▶ Information provided

********

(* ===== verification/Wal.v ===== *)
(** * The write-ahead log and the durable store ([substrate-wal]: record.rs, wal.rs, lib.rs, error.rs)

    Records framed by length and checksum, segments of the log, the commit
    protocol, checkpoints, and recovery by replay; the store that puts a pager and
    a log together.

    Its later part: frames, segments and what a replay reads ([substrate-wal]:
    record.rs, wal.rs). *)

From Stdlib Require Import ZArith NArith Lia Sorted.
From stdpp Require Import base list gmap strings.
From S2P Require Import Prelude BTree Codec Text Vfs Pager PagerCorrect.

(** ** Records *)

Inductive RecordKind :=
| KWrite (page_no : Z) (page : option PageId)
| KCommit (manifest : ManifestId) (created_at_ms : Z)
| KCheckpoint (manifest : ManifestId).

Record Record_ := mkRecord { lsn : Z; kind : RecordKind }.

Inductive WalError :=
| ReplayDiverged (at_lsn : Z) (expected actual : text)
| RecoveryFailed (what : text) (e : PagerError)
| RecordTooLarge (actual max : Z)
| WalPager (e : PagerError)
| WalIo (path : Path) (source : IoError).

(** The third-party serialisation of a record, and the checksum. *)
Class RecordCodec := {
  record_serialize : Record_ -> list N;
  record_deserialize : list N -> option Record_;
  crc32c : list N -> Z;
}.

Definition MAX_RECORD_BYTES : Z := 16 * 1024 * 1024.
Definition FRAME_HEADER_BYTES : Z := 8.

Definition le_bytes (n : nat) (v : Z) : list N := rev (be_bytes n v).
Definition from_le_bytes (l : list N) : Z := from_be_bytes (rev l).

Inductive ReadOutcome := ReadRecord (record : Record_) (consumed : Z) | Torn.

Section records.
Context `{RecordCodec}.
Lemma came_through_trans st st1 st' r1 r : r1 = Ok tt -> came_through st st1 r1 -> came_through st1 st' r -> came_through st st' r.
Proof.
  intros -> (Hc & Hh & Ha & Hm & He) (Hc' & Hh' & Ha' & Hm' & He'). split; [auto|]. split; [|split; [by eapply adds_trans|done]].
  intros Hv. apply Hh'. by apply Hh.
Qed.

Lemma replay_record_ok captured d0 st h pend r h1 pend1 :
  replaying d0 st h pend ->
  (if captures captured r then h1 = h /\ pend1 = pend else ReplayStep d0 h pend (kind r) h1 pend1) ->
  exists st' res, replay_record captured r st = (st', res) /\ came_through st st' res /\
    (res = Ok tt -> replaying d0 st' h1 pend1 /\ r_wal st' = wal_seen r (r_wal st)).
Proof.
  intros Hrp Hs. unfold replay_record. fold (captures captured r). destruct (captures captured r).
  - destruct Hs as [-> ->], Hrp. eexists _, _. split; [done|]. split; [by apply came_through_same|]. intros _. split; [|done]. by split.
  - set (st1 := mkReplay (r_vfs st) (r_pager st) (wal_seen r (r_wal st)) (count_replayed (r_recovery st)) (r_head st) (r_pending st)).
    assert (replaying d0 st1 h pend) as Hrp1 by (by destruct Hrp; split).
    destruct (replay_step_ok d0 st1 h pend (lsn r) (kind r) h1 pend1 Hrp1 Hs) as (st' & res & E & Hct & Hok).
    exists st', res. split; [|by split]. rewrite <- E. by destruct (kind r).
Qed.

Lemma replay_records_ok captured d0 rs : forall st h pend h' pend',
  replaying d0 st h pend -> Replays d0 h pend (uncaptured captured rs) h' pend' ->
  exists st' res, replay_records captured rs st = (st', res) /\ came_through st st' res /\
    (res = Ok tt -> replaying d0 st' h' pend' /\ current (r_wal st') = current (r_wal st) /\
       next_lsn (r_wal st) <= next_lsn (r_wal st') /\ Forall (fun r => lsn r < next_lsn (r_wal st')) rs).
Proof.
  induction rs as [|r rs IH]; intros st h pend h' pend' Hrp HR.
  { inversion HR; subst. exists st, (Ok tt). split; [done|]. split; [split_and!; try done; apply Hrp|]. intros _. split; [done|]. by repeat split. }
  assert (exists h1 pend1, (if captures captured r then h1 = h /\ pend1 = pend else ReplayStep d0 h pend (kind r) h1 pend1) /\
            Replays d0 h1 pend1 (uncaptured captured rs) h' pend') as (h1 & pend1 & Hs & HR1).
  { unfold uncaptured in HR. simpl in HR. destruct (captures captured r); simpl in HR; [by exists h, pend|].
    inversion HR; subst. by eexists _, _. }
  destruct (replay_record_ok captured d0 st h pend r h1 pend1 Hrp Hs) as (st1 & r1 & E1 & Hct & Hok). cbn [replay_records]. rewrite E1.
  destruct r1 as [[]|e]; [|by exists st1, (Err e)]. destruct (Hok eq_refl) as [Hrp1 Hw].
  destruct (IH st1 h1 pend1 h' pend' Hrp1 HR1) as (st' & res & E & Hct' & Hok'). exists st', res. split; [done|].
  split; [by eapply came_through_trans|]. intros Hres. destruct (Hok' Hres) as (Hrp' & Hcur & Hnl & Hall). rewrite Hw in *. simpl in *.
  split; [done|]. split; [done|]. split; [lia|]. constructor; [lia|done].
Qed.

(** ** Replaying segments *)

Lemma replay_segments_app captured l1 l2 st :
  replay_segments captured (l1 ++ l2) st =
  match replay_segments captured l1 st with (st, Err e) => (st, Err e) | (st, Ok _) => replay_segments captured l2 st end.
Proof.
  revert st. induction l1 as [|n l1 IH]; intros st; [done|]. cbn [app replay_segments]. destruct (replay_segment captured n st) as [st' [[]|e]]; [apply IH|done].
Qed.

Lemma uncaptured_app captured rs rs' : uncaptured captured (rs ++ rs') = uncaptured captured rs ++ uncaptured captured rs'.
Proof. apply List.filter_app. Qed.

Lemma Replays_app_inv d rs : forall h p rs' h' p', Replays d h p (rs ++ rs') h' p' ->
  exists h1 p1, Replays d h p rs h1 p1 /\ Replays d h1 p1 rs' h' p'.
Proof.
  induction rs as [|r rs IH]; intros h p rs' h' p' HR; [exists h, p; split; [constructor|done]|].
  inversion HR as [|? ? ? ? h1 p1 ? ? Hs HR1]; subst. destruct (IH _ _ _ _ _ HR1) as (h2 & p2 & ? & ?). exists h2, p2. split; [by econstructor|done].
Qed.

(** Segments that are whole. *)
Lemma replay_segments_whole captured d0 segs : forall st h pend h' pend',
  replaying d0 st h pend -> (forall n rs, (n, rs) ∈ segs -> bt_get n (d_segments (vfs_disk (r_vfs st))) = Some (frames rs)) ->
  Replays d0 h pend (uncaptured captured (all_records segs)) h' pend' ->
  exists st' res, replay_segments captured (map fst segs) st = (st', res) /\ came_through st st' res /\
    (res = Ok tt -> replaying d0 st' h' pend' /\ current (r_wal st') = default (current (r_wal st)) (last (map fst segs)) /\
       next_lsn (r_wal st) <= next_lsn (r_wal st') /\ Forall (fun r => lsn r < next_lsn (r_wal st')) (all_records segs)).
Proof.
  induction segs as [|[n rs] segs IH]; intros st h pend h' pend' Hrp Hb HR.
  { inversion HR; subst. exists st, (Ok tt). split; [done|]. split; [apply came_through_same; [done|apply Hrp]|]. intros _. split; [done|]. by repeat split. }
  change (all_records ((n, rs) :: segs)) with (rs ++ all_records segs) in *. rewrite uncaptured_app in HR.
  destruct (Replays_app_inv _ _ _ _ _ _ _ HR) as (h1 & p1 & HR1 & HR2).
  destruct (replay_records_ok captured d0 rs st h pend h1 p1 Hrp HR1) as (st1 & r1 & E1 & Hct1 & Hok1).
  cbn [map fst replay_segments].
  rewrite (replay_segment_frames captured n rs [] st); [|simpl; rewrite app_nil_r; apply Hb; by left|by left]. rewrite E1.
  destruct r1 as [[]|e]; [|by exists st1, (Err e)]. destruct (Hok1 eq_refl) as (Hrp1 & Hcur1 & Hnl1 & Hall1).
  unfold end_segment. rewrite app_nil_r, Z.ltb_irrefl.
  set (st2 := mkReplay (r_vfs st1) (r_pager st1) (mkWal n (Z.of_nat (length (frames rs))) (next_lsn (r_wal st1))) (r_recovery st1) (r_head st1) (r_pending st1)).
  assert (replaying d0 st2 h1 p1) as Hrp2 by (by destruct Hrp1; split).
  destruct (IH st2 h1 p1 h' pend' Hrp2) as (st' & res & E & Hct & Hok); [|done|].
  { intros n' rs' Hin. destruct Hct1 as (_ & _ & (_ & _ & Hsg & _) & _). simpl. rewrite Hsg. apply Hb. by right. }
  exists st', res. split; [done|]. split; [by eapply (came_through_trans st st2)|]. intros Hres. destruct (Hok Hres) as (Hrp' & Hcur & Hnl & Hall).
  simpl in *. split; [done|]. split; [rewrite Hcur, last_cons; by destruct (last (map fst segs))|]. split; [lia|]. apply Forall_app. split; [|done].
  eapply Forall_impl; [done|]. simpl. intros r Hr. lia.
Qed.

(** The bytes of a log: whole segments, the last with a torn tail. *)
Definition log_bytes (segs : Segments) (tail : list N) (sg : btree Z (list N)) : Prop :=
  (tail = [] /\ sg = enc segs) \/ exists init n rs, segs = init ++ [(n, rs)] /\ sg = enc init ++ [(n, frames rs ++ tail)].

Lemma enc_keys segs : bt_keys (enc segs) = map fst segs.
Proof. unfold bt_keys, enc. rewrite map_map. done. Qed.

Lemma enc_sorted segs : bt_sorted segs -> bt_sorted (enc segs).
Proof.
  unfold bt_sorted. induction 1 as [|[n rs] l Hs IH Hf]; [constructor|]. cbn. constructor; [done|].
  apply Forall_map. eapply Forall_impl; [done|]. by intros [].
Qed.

********

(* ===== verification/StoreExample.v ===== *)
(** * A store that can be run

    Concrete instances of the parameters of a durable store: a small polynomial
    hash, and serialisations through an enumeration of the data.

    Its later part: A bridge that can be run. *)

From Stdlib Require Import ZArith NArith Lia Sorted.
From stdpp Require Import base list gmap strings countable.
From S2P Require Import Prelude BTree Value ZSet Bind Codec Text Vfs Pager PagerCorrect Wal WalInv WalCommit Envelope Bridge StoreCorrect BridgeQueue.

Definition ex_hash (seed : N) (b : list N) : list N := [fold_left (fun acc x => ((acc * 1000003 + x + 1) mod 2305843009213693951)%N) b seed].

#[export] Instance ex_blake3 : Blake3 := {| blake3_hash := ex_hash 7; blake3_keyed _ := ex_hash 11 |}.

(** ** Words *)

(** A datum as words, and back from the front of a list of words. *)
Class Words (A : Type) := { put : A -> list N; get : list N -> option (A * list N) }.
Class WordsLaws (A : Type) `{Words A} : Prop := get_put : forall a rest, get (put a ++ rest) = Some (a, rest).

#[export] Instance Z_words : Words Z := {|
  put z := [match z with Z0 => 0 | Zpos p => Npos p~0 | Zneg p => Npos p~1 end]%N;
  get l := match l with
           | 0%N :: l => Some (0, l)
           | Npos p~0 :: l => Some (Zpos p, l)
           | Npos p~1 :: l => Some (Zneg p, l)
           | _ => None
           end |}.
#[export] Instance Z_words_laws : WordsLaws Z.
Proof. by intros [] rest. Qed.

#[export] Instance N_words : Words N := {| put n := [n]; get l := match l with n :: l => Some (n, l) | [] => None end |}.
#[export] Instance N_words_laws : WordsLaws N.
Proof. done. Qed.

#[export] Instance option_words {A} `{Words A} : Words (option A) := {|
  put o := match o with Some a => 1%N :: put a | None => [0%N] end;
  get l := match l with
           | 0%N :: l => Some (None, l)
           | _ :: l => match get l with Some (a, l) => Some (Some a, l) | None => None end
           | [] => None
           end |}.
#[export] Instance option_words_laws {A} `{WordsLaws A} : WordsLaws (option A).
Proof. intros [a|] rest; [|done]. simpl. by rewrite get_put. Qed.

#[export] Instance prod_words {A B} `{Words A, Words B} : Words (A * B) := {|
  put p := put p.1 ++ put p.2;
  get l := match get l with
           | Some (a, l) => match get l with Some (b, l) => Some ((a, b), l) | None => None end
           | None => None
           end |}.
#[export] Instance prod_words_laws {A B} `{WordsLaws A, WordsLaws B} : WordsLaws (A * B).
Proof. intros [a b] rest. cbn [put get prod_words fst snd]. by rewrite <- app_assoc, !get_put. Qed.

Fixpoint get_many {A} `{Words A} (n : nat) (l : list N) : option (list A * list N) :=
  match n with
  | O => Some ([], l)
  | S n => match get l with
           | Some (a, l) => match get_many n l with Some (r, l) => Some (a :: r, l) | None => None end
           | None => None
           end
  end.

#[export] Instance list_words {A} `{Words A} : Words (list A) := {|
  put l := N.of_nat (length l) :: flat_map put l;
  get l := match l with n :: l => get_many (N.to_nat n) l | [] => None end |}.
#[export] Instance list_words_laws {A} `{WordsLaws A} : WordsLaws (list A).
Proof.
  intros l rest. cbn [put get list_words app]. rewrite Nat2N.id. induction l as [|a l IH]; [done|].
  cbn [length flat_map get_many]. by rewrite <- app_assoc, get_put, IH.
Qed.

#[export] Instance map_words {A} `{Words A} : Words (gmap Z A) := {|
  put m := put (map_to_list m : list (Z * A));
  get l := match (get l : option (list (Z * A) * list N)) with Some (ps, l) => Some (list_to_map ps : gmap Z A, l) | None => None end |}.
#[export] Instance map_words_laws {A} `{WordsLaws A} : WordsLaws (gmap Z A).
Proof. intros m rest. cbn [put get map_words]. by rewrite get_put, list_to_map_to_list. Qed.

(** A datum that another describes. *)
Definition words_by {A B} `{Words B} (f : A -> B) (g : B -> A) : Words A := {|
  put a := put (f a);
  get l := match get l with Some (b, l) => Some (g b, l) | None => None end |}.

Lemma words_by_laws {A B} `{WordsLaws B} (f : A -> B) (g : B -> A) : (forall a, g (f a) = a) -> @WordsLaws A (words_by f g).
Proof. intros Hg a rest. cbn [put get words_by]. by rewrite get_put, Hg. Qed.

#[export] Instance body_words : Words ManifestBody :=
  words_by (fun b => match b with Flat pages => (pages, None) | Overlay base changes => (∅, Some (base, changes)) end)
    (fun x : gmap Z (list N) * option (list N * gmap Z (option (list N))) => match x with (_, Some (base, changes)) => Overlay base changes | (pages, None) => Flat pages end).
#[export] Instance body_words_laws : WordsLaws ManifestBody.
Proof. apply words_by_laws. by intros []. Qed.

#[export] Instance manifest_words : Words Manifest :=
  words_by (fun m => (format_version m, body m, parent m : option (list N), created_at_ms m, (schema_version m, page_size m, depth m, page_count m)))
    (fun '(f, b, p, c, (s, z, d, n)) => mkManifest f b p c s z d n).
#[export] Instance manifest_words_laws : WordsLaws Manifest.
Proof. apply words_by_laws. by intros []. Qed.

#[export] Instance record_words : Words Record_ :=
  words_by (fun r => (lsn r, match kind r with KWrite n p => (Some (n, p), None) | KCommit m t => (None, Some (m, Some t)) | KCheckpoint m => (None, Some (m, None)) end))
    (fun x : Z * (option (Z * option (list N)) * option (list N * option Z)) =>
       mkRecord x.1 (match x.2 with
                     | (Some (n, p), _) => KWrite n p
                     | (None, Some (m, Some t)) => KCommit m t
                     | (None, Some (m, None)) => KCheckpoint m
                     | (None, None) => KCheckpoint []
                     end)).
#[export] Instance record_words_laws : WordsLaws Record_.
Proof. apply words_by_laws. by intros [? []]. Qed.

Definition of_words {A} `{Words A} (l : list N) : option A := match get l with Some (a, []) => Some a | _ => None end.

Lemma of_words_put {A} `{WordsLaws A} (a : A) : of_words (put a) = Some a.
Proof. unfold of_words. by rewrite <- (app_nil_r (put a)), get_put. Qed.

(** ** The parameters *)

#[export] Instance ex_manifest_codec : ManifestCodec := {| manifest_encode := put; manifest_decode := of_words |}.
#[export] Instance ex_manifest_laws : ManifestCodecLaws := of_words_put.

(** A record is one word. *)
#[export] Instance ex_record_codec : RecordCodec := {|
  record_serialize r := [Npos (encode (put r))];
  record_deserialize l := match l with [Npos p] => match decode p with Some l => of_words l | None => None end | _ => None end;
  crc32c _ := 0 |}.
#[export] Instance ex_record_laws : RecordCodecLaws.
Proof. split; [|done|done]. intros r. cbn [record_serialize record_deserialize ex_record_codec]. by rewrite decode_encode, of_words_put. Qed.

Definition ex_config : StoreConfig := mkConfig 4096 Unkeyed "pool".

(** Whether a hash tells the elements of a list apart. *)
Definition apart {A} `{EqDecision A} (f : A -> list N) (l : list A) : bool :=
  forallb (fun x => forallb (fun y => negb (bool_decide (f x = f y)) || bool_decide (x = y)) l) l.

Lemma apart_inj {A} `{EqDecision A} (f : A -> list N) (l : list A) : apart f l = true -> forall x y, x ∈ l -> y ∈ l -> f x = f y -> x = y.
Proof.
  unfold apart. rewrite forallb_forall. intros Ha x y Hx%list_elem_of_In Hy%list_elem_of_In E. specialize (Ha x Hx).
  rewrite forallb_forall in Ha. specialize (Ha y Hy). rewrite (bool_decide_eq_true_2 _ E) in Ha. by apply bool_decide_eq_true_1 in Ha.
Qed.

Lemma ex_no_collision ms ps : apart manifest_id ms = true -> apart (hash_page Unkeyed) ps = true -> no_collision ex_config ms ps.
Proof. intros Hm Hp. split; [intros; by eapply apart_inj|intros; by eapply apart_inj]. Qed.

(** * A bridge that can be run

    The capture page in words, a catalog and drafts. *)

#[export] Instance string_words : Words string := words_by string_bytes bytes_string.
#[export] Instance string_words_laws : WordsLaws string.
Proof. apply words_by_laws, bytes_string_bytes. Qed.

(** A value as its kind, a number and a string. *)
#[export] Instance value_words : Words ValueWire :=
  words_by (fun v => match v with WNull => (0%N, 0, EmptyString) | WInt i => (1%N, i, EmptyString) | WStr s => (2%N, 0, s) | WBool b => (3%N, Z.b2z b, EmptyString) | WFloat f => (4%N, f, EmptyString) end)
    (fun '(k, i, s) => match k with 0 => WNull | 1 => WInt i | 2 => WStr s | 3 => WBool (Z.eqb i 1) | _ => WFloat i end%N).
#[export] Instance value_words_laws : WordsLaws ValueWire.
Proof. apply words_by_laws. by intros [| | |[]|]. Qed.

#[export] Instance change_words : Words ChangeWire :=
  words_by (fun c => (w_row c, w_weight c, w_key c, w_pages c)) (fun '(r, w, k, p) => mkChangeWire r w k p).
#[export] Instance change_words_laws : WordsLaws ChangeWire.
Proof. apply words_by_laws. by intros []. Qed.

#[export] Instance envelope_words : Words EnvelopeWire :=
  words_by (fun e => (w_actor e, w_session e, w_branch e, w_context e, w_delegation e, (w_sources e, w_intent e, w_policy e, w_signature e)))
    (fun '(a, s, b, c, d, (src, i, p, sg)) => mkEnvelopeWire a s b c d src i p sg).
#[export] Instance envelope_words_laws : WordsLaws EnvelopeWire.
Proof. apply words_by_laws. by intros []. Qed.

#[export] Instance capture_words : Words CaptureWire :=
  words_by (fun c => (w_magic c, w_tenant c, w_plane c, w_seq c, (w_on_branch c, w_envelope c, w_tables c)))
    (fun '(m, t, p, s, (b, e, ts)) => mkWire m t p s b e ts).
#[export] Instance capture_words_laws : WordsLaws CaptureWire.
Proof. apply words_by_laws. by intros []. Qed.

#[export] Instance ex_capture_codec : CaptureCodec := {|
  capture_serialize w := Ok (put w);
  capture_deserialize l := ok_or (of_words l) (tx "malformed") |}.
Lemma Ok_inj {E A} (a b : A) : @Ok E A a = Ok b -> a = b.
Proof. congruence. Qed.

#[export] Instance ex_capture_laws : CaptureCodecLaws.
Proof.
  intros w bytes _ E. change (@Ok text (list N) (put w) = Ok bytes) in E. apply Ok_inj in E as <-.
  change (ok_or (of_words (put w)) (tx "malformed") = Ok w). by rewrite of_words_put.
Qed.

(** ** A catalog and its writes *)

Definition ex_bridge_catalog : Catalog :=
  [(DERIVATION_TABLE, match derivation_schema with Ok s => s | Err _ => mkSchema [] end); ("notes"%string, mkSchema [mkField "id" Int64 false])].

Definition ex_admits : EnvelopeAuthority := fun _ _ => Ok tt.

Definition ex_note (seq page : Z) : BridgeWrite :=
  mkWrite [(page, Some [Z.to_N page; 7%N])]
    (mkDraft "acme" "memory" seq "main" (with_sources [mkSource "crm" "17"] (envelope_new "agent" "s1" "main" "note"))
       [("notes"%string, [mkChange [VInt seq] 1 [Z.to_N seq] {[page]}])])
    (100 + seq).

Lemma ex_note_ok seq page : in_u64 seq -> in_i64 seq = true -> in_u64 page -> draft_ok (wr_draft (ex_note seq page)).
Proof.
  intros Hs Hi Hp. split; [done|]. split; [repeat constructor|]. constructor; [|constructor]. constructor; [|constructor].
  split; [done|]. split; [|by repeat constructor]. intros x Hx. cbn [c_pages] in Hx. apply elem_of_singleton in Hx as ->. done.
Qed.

********

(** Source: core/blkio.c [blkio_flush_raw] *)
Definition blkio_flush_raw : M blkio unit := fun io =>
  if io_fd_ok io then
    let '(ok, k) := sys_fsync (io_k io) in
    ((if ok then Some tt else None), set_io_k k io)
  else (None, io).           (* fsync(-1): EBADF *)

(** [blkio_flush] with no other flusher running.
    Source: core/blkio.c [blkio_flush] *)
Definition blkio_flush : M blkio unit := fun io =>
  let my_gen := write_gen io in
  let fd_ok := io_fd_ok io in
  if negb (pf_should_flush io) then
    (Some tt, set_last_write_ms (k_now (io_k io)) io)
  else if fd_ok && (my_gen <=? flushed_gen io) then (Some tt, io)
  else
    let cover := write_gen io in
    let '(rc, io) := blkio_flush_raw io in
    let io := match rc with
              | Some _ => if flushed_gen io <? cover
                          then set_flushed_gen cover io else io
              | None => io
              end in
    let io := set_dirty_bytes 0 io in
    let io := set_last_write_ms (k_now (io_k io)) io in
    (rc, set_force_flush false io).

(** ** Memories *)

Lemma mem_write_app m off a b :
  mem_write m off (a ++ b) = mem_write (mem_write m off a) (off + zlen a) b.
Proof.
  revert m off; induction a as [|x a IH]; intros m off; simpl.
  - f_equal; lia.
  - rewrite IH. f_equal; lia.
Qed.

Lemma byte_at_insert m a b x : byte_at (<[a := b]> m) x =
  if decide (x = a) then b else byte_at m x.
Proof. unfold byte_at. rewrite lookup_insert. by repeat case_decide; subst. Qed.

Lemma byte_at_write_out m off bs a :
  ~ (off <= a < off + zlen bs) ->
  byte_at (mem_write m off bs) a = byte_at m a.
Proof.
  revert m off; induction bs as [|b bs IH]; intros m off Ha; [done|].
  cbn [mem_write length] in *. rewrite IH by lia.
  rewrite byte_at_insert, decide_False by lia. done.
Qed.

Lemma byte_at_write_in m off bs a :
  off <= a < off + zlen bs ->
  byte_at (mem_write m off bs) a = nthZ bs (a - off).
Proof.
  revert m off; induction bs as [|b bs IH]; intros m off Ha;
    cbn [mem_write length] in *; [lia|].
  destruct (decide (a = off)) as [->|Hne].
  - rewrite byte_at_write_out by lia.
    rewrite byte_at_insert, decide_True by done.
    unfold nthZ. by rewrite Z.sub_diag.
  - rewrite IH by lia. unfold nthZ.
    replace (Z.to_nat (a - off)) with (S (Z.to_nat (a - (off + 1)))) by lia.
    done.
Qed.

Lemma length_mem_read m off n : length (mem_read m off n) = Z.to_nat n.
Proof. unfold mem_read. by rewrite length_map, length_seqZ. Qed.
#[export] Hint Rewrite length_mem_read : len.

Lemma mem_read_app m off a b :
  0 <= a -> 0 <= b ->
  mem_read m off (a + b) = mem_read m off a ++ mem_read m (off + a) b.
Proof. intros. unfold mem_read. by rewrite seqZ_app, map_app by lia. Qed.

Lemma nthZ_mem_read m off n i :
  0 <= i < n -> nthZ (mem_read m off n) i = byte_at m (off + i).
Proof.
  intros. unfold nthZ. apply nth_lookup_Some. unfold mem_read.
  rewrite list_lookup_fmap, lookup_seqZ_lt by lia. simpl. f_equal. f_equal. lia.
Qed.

********

▶ What is expected
Using the entries shown above, reproduce verbatim the lines from the line bearing "(* ===== verification/Wal.v ===== *)" to the line bearing "Lemma replay_record_ok captured", inclusive.

▶ Written answer
(* ===== verification/Wal.v ===== *)
(** * The write-ahead log and the durable store ([substrate-wal]: record.rs, wal.rs, lib.rs, error.rs)

    Records framed by length and checksum, segments of the log, the commit
    protocol, checkpoints, and recovery by replay; the store that puts a pager and
    a log together.

    Its later part: frames, segments and what a replay reads ([substrate-wal]:
    record.rs, wal.rs). *)

From Stdlib Require Import ZArith NArith Lia Sorted.
From stdpp Require Import base list gmap strings.
From S2P Require Import Prelude BTree Codec Text Vfs Pager PagerCorrect.

(** ** Records *)

Inductive RecordKind :=
| KWrite (page_no : Z) (page : option PageId)
| KCommit (manifest : ManifestId) (created_at_ms : Z)
| KCheckpoint (manifest : ManifestId).

Record Record_ := mkRecord { lsn : Z; kind : RecordKind }.

Inductive WalError :=
| ReplayDiverged (at_lsn : Z) (expected actual : text)
| RecoveryFailed (what : text) (e : PagerError)
| RecordTooLarge (actual max : Z)
| WalPager (e : PagerError)
| WalIo (path : Path) (source : IoError).

(** The third-party serialisation of a record, and the checksum. *)
Class RecordCodec := {
  record_serialize : Record_ -> list N;
  record_deserialize : list N -> option Record_;
  crc32c : list N -> Z;
}.

Definition MAX_RECORD_BYTES : Z := 16 * 1024 * 1024.
Definition FRAME_HEADER_BYTES : Z := 8.

Definition le_bytes (n : nat) (v : Z) : list N := rev (be_bytes n v).
Definition from_le_bytes (l : list N) : Z := from_be_bytes (rev l).

Inductive ReadOutcome := ReadRecord (record : Record_) (consumed : Z) | Torn.

Section records.
Context `{RecordCodec}.
Lemma came_through_trans st st1 st' r1 r : r1 = Ok tt -> came_through st st1 r1 -> came_through st1 st' r -> came_through st st' r.
Proof.
  intros -> (Hc & Hh & Ha & Hm & He) (Hc' & Hh' & Ha' & Hm' & He'). split; [auto|]. split; [|split; [by eapply adds_trans|done]].
  intros Hv. apply Hh'. by apply Hh.
Qed.

Lemma replay_record_ok captured d0 st h pend r h1 pend1 :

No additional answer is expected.